A study warns that deaths linked to Methicillin-resistant staphylococcus aureus, or MRSA, could exceed those caused by AIDS.
More than 90,000 Americans get the potentially deadly infections each year. However, incidents of the drug-resistant germ do not have to be reported to the Nevada State Health Division. Eighteen states currently require notification.
"Reporting it will be of value for the public will see the impact of timely intervention," said Dr. Ihsan Azzam, Nevada state epidemiologist. "Catching it early improves your chances to prevent it more efficiently, less costly and in a timely manner. In my opinion, most of the communicable diseases are preventable."
Dr. Steven Althoff said he would not change his advice to parents to prevent the germ that has been around for thousands of years - wash your hands.
"I've seen probably at least a fivefold increase in cases over the last year," Althoff said. "It is super important to stress that while there is a lot of hype about this, staph has been a plague for thousands of years. This is just a special flavor of it that has drug resistance."
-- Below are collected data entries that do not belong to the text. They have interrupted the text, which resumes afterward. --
(** * rt_wifi_scanner: the producer/consumer core of [main.c]

    A shallow embedding of the periodic WiFi scanner of [main.c]: the timer
    arithmetic of the read task, the circular SSID queue shared by the two
    tasks, the scan loop of the producer, the history kept by the consumer,
    and the start-up sequence of [main].

    Conventions of the embedding.
    - Fixed-width C integers are values of [Z]; every operation that can
      leave the range of its C type is followed by the reduction the C
      conversion performs ([to_u32], [to_u64], [to_long]).  The data model is
      LP64: [long], [unsigned long] and [time_t] are 64 bits wide.
    - [f32_t] is a binary32 IEEE 754 number, a [spec_float] operated on with
      precision 24 and maximal exponent 128.
    - A C string is the [string] of its characters before the terminating
      NUL, so that [strcpy] is a copy of the value; arrays are lists read
      with [!!!] and written with [<[ _ := _ ]>].
    - The static variables of the translation unit are the fields of the
      record [Machine]; every C function is a function on that record. *)

From Stdlib Require Import ZArith Lia Bool Ascii String SpecFloat.
From stdpp Require Import base list strings relations.
From Equations Require Import Equations.

#[local] Open Scope Z_scope.

(** ** Machine integers *)

Module CInt.

Definition to_unsigned (bits z : Z) : Z := z mod 2 ^ bits.

Definition to_signed (bits z : Z) : Z :=
  let u := to_unsigned bits z in
  if u <? 2 ^ (bits - 1) then u else u - 2 ^ bits.

(** Modelled from the spec: [u8_t], [u32_t] and [u64_t] are declared in
    [data_types.h], which is not among the sources; they are taken as their
    names say, unsigned integers of 8, 32 and 64 bits. [to_ulong] is the
    conversion to [unsigned long]. *)
Definition to_u8 : Z -> Z := to_unsigned 8.
Definition to_u32 : Z -> Z := to_unsigned 32.
Definition to_u64 : Z -> Z := to_unsigned 64.
Definition to_ulong : Z -> Z := to_unsigned 64.

(** [long] and [time_t]. *)
Definition to_long : Z -> Z := to_signed 64.

Definition ULONG_MAX : Z := 2 ^ 64 - 1.
Definition LONG_MAX : Z := 2 ^ 63 - 1.
Definition LONG_MIN : Z := - 2 ^ 63.

End CInt.
Import CInt.

(** ** Macro definitions *)

Definition NSEC_PER_SEC : Z := 1000000000.
Definition SSID_SIZE : Z := 64.
Definition BUFFER_SIZE : Z := 32.

(** ** [struct timespec] and the timer of the read task *)

Record timespec := { tv_sec : Z; tv_nsec : Z }.

(** The body of the normalisation loop of [updateInterval]:
    [tv_nsec -= NSEC_PER_SEC; tv_sec++]. The subtraction is carried out in
    [unsigned long] and converted back to [long]. *)
Definition normalize_step (t : timespec) : timespec :=
  {| tv_sec := to_long (tv_sec t + 1);
     tv_nsec := to_long (to_ulong (to_ulong (tv_nsec t) - NSEC_PER_SEC)) |}.

(** [while (task_timer->tv_nsec >= NSEC_PER_SEC) { ... }]; the comparison of
    a [long] with an [unsigned long] is done in [unsigned long]. *)
Equations? normalize_loop (t : timespec) : timespec
  by wf (Z.to_nat (to_ulong (tv_nsec t) / NSEC_PER_SEC)) lt :=
  normalize_loop t with Z_le_gt_dec NSEC_PER_SEC (to_ulong (tv_nsec t)) => {
    | left _ => normalize_loop (normalize_step t);
    | right _ => t }.
Proof.
  cbn [normalize_step tv_nsec].
  unfold to_long, to_signed, to_ulong, to_unsigned, NSEC_PER_SEC in *.
  set (u := tv_nsec t mod 2 ^ 64) in *.
  pose proof (Z.mod_pos_bound (tv_nsec t) (2 ^ 64) ltac:(reflexivity)) as Hu.
  fold u in Hu.
  rewrite !(Z.mod_small (u - 1000000000)) by lia.
  assert (E : (if u - 1000000000 <? 2 ^ (64 - 1)
               then u - 1000000000 else u - 1000000000 - 2 ^ 64) mod 2 ^ 64
              = u - 1000000000).
  { destruct (u - 1000000000 <? 2 ^ (64 - 1)); [apply Z.mod_small; lia|].
    symmetry. apply (Z.mod_unique _ _ (-1)); lia. }
  rewrite E.
  replace u with ((u - 1000000000) + 1 * 1000000000) at 2 by lia.
  rewrite Z.div_add by lia.
  assert (0 <= (u - 1000000000) / 1000000000) by (apply Z.div_pos; lia).
  lia.
Qed.

(** [updateInterval]: [task_timer->tv_nsec += interval] in [u64_t], stored
    back into the [long] field, then the normalisation loop. *)
Definition updateInterval (task_timer : timespec) (interval : Z) : timespec :=
  normalize_loop
    {| tv_sec := tv_sec task_timer;
       tv_nsec := to_long (to_u64 (to_u64 (tv_nsec task_timer) + interval)) |}.

(** The time a timer denotes, in nanoseconds. *)
Definition total_nsec (t : timespec) : Z := tv_sec t * NSEC_PER_SEC + tv_nsec t.

(** ** [f32_t]: binary32 floating point *)

Module F32.

Definition prec : Z := 24.
Definition emax : Z := 128.

(** Modelled from the spec: [f32_t] is declared in [data_types.h], which is
    not among the sources. Timestamps are "monotonic seconds as floating
    point"; the type is taken as its name says, the 32-bit [float], and
    expressions of that type are evaluated in that format. *)
Definition f32_t : Type := spec_float.

Definition zero : f32_t := S754_zero false.

(** Conversion of an integer to [f32_t], rounding to nearest even. *)
Definition of_Z (z : Z) : f32_t := binary_normalize prec emax z 0 false.

Definition add : f32_t -> f32_t -> f32_t := SFadd prec emax.
Definition sub : f32_t -> f32_t -> f32_t := SFsub prec emax.
Definition div : f32_t -> f32_t -> f32_t := SFdiv prec emax.

(** The C operators [==], [!=] and [<=]. *)
Definition eqb : f32_t -> f32_t -> bool := SFeqb.
Definition neb (x y : f32_t) : bool := negb (SFeqb x y).
Definition leb : f32_t -> f32_t -> bool := SFleb.

(** A number, as opposed to an infinity or a NaN. *)
Definition is_finite (x : f32_t) : bool :=
  match x with
  | S754_zero _ | S754_finite _ _ _ => true
  | S754_infinity _ | S754_nan => false
  end.

(** A value a binary32 register can hold: the mantissa and the exponent
    of a finite number are in canonical form. *)
Definition valid (x : f32_t) : bool := valid_binary prec emax x.

End F32.
Import F32.

#[local] Instance f32_inhabited : Inhabited f32_t := populate F32.zero.

(** [getCurrentTimestamp], from the value [clock_gettime] stored in
    [current_t]: [tv_sec + (tv_nsec / (f32_t)1000000000u)], every operand
    converted to [f32_t]. *)
Definition timestamp_of (current_t : timespec) : f32_t :=
  F32.add (F32.of_Z (tv_sec current_t))
          (F32.div (F32.of_Z (tv_nsec current_t)) (F32.of_Z 1000000000)).

(** ** C strings *)

Definition NUL : ascii := Ascii.zero.
Definition newline : ascii := Ascii.ascii_of_nat 10.

(** The C string stored in a character buffer: the characters before the
    first NUL. *)
Fixpoint c_str (buf : string) : string :=
  match buf with
  | EmptyString => EmptyString
  | String c rest => if Ascii.eqb c NUL then EmptyString else String c (c_str rest)
  end.

(** [strncmp(a, b, n) == 0] on C strings. *)
Fixpoint strncmp_eq (a b : string) (n : nat) : bool :=
  match n with
  | O => true
  | S n' =>
      match a, b with
      | EmptyString, EmptyString => true
      | String x a', String y b' => Ascii.eqb x y && strncmp_eq a' b' n'
      | _, _ => false
      end
  end.

(** [strcmp(a, b) == 0] on C strings. *)
Definition strcmp_eq (a b : string) : bool := String.eqb a b.

(** ** The scanner pipe *)

(** The characters one [fgets] call takes from the stream: at most [room]
    of them, stopping after a newline. Returns them with the rest of the
    stream. *)
Fixpoint fgets_take (room : nat) (stream : string) : string * string :=
  match room, stream with
  | O, _ => (EmptyString, stream)
  | S _, EmptyString => (EmptyString, EmptyString)
  | S room', String c rest =>
      if Ascii.eqb c newline then (String c EmptyString, rest)
      else let '(line, rest') := fgets_take room' rest in (String c line, rest')
  end.

(** [fgets(buf, size, file)]: [None] is the NULL returned at end of file;
    otherwise the C string left in [buf] and the rest of the stream. *)
Definition fgets (size : nat) (stream : string) : option (string * string) :=
  match stream with
  | EmptyString => None
  | String _ _ =>
      let '(line, rest) := fgets_take (size - 1) stream in Some (c_str line, rest)
  end.

(** A value together with the equation that names it. *)
Definition inspect {A : Type} (a : A) : {b : A | a = b} := exist _ a eq_refl.

(** The buffers the loop [while (fgets(ssid, sizeof(ssid) - 1, file) != NULL)]
    of [readSSID] sees, in order, until end of file. *)
Equations? file_lines (stream : string) : list string
  by wf (String.length stream) lt :=
  file_lines stream with inspect (fgets (Z.to_nat (SSID_SIZE - 1)) stream) => {
    | exist _ (Some (line, rest)) Hget => line :: file_lines rest;
    | exist _ None _ => [] }.
Proof.
  assert (Htake : forall room s l r, fgets_take room s = (l, r) ->
            (String.length l + String.length r = String.length s)%nat /\
            (room <> O -> s <> EmptyString -> l <> EmptyString)).
  { induction room as [|room IH]; intros [|c s] l r; cbn; intros H.
    1-3: injection H as <- <-; cbn; split; [lia | congruence].
    destruct (Ascii.eqb c newline).
    - injection H as <- <-. cbn. split; [lia | congruence].
    - destruct (fgets_take room s) as [l' r'] eqn:E. injection H as <- <-.
      destruct (IH _ _ _ E) as [Hl _]. cbn. split; [lia | congruence]. }
  unfold fgets in Hget. destruct stream as [|c s]; [discriminate|].
  destruct (fgets_take _ (String c s)) as [l r] eqn:E.
  injection Hget as _ <-.
  destruct (Htake _ _ _ _ E) as [Hlen Hne].
  destruct l as [|x l]; [exfalso; apply Hne; [discriminate | congruence | reflexivity]|].
  cbn in Hlen |- *. lia.
Qed.

(** ** [strtoul] of the C library, called with base 0 *)

Module Strtoul.

Definition code (c : ascii) : Z := Z.of_nat (nat_of_ascii c).

Definition isspace (c : ascii) : bool :=
  (code c =? 32) || ((9 <=? code c) && (code c <=? 13)).

Fixpoint skip_spaces (s : string) : string :=
  match s with
  | String c rest => if isspace c then skip_spaces rest else s
  | EmptyString => EmptyString
  end.

(** The value of a character as a digit, letters counting from ten. *)
Definition digit_of (c : ascii) : option Z :=
  let n := code c in
  if (48 <=? n) && (n <=? 57) then Some (n - 48)
  else if (97 <=? n) && (n <=? 122) then Some (n - 87)
  else if (65 <=? n) && (n <=? 90) then Some (n - 55)
  else None.

(** The longest prefix of [s] made of digits of the base. *)
Fixpoint digits (base : Z) (s : string) : list Z :=
  match s with
  | String c rest =>
      match digit_of c with
      | Some d => if d <? base then d :: digits base rest else []
      | None => []
      end
  | EmptyString => []
  end.

Definition is_x (c : ascii) : bool := (code c =? 120) || (code c =? 88).

(** The subject sequence: sign, base and digits, after the leading white
    space. With base 0 a prefix [0x] followed by a hexadecimal digit
    selects base 16, another leading [0] base 8, anything else base 10. *)
Definition subject (nptr : string) : bool * Z * list Z :=
  let s := skip_spaces nptr in
  let '(neg, s) :=
    match s with
    | String c rest =>
        if code c =? 45 then (true, rest)
        else if code c =? 43 then (false, rest)
        else (false, s)
    | EmptyString => (false, s)
    end in
  match s with
  | String z (String x rest) =>
      if (code z =? 48) && is_x x && negb (match digits 16 rest with [] => true | _ => false end)
      then (neg, 16, digits 16 rest)
      else if code z =? 48 then (neg, 8, digits 8 s)
      else (neg, 10, digits 10 s)
  | String z EmptyString =>
      if code z =? 48 then (neg, 8, digits 8 s) else (neg, 10, digits 10 s)
  | EmptyString => (neg, 10, [])
  end.
(** Completeness: a regular file strictly below [n] is listed. *)
Lemma files_under_complete (rel : path) :
  forall n top s,
    rel <> [] ->
    resolve n rel = Some (File s) ->
    exists x, In x (files_under top n) /\
              entry_path x = top ++ rel /\ entry_size x = s.
Proof.
  induction rel as [|c rel IH]; intros n top s Hne Hr; [congruence|].
  simpl in Hr. destruct n as [sz|sz entries]; [discriminate|].
  destruct (lookup_entry c entries) as [m|] eqn:E; [|discriminate].
  apply lookup_entry_some in E.
  destruct rel as [|c' rel'].
  - simpl in Hr. inversion Hr; subst m.
    exists (top, c, s). repeat split. simpl. apply in_or_app. left.
    apply in_own_files. now exists c, s.
  - destruct (IH m (os_path_join top [c]) s) as [x [Hin [Hp Hs]]];
      [discriminate|assumption|].
    exists x. repeat split; [|now rewrite Hp; unfold os_path_join;
                                rewrite <- app_assoc|assumption].
    simpl. apply in_or_app. right. apply in_flat_map.
    exists (c, m). now split.
Qed.

(** *** No file is listed twice *)

Lemma own_files_paths (top : path) entries (p : path) :
  In p (map entry_path (own_files top entries)) ->
  exists name, In name (map fst entries) /\ p = top ++ [name].
Proof.
  intros Hin. apply in_map_iff in Hin as [x [<- Hin]].
  apply in_own_files in Hin as [name [s [Hin ->]]].
  exists name. split; [|reflexivity].
  change name with (fst (name, File s)). now apply in_map.
Qed.

Lemma children_paths (top : path) entries (p : path) :
  In p (map entry_path
          (flat_map (fun e => files_under (os_path_join top [fst e]) (snd e))
             entries)) ->
  exists k name rel, In k (map fst entries) /\ p = top ++ k :: name :: rel.
Proof.
  intros Hin. apply in_map_iff in Hin as [x [<- Hin]].
  apply in_flat_map in Hin as [[k v] [Hin Hx]]. simpl in Hx.
  apply files_under_below in Hx as [name [child [rel [Hp _]]]].
  exists k, name, rel. split.
  - change k with (fst (k, v)). now apply in_map.
  - rewrite Hp. unfold os_path_join. now rewrite <- app_assoc.
Qed.

Lemma own_files_NoDup (top : path) entries :
  NoDup (map fst entries) -> NoDup (map entry_path (own_files top entries)).
Proof.
  induction entries as [|[k v] l IH]; simpl; intros Hnd; [constructor|].
  apply NoDup_cons_iff in Hnd as [Hk Hnd].
  destruct v as [s|s es]; simpl; [|now apply IH].
  constructor; [|now apply IH].
  intros Hin. apply own_files_paths in Hin as [name [Hin Heq]].
  unfold os_path_join in Heq. apply app_inv_head in Heq.
  inversion Heq; subst. contradiction.
Qed.

Lemma files_under_NoDup (n : node) :
  forall top, well_formed n = true ->
              NoDup (map entry_path (files_under top n)).
Proof.
  induction n as [s|s entries IH] using node_ind; intros top Hwf;
    [constructor|].
  apply well_formed_dir in Hwf as [Hnd Hall].
  simpl. rewrite map_app. apply NoDup_app.
  - now apply own_files_NoDup.
  - clear s. induction entries as [|[k v] l IHl]; simpl; [constructor|].
    apply Forall_cons_iff in IH as [Hv IH]. simpl in Hnd.
    apply NoDup_cons_iff in Hnd as [Hk Hnd].
    rewrite map_app. apply NoDup_app.
    + apply Hv. apply (Hall (k, v)). now left.
    + apply IHl; [assumption|assumption|].
      intros e He. apply Hall. now right.
    + intros p Hp Hq. apply in_map_iff in Hp as [x [<- Hx]].
      apply files_under_below in Hx as [name [child [rel [Hx _]]]].
      apply children_paths in Hq as [k' [name' [rel' [Hk' Heq]]]].
      rewrite Hx in Heq. unfold os_path_join in Heq.
      rewrite <- app_assoc in Heq. apply app_inv_head in Heq.
      inversion Heq; subst. contradiction.
  - intros p Hp Hq.
    apply own_files_paths in Hp as [name [_ ->]].
    apply children_paths in Hq as [k [name' [rel [_ Heq]]]].
    apply app_inv_head in Heq. discriminate.
Qed.

(** *** The same, from the root of the filesystem *)

Lemma files_from_iff (root : node) (top : path) (p : path) (s : Z) :
  well_formed root = true ->
  (exists x, In x (files_from root top) /\ entry_path x = p /\ entry_size x = s)
  <->
  (exists rel, rel <> [] /\ p = top ++ rel /\ resolve root p = Some (File s)).
Proof.
  intros Hwf. unfold files_from. split.
  - intros [x [Hin [<- <-]]].
    destruct (resolve root top) as [n|] eqn:E; [|contradiction].
    apply files_under_sound in Hin as [rel [Hne [Hp Hr]]];
      [|now apply (well_formed_resolve root n top)].
    exists rel. repeat split; [assumption..|].
    now rewrite Hp, resolve_app, E.
  - intros [rel [Hne [-> Hr]]]. rewrite resolve_app in Hr.
    destruct (resolve root top) as [n|] eqn:E; [|discriminate].
    now apply files_under_complete.
Qed.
Dr. F. Kevin Murphy, a Reno infectious disease specialist, said MRSA has become a "greater and greater problem." He said he had no cases six years ago.
"Now I probably get calls from physicians on how to diagnose or manage MRSA infections once a week," he said. "I get called to the emergency room probably once a month."
The hospital-acquired and community-acquired germs are genetically and clinically different organisms, he said. Murphy, who has been in practice for 30 years, said that what is distinctive about the community-acquired bug is that it produces a toxin that causes tissue death. Some people catch a pneumonia that is very difficult to treat. "There really are some really critical differences," he said.
Because there are two other organisms, pseudomonas and acinetobacter, Murphy said are a "bigger threat" than MRSA, he wants a broader reporting plan instituted by the state health department.
"The (Centers for Disease Control and Prevention) should sit down, look at it and decide what kind of national surveillance is appropriate," he said. "I think it's important to refocus on resistance as opposed to a specific organism."
Updating the Nevada State Health Division's list of reportable diseases and conditions is a long, difficult and costly process, Izzam said.
To make the process as easy as possible, he said he is exploring electronic laboratory reporting.
"I don't want the burden to really be on the provider," he said.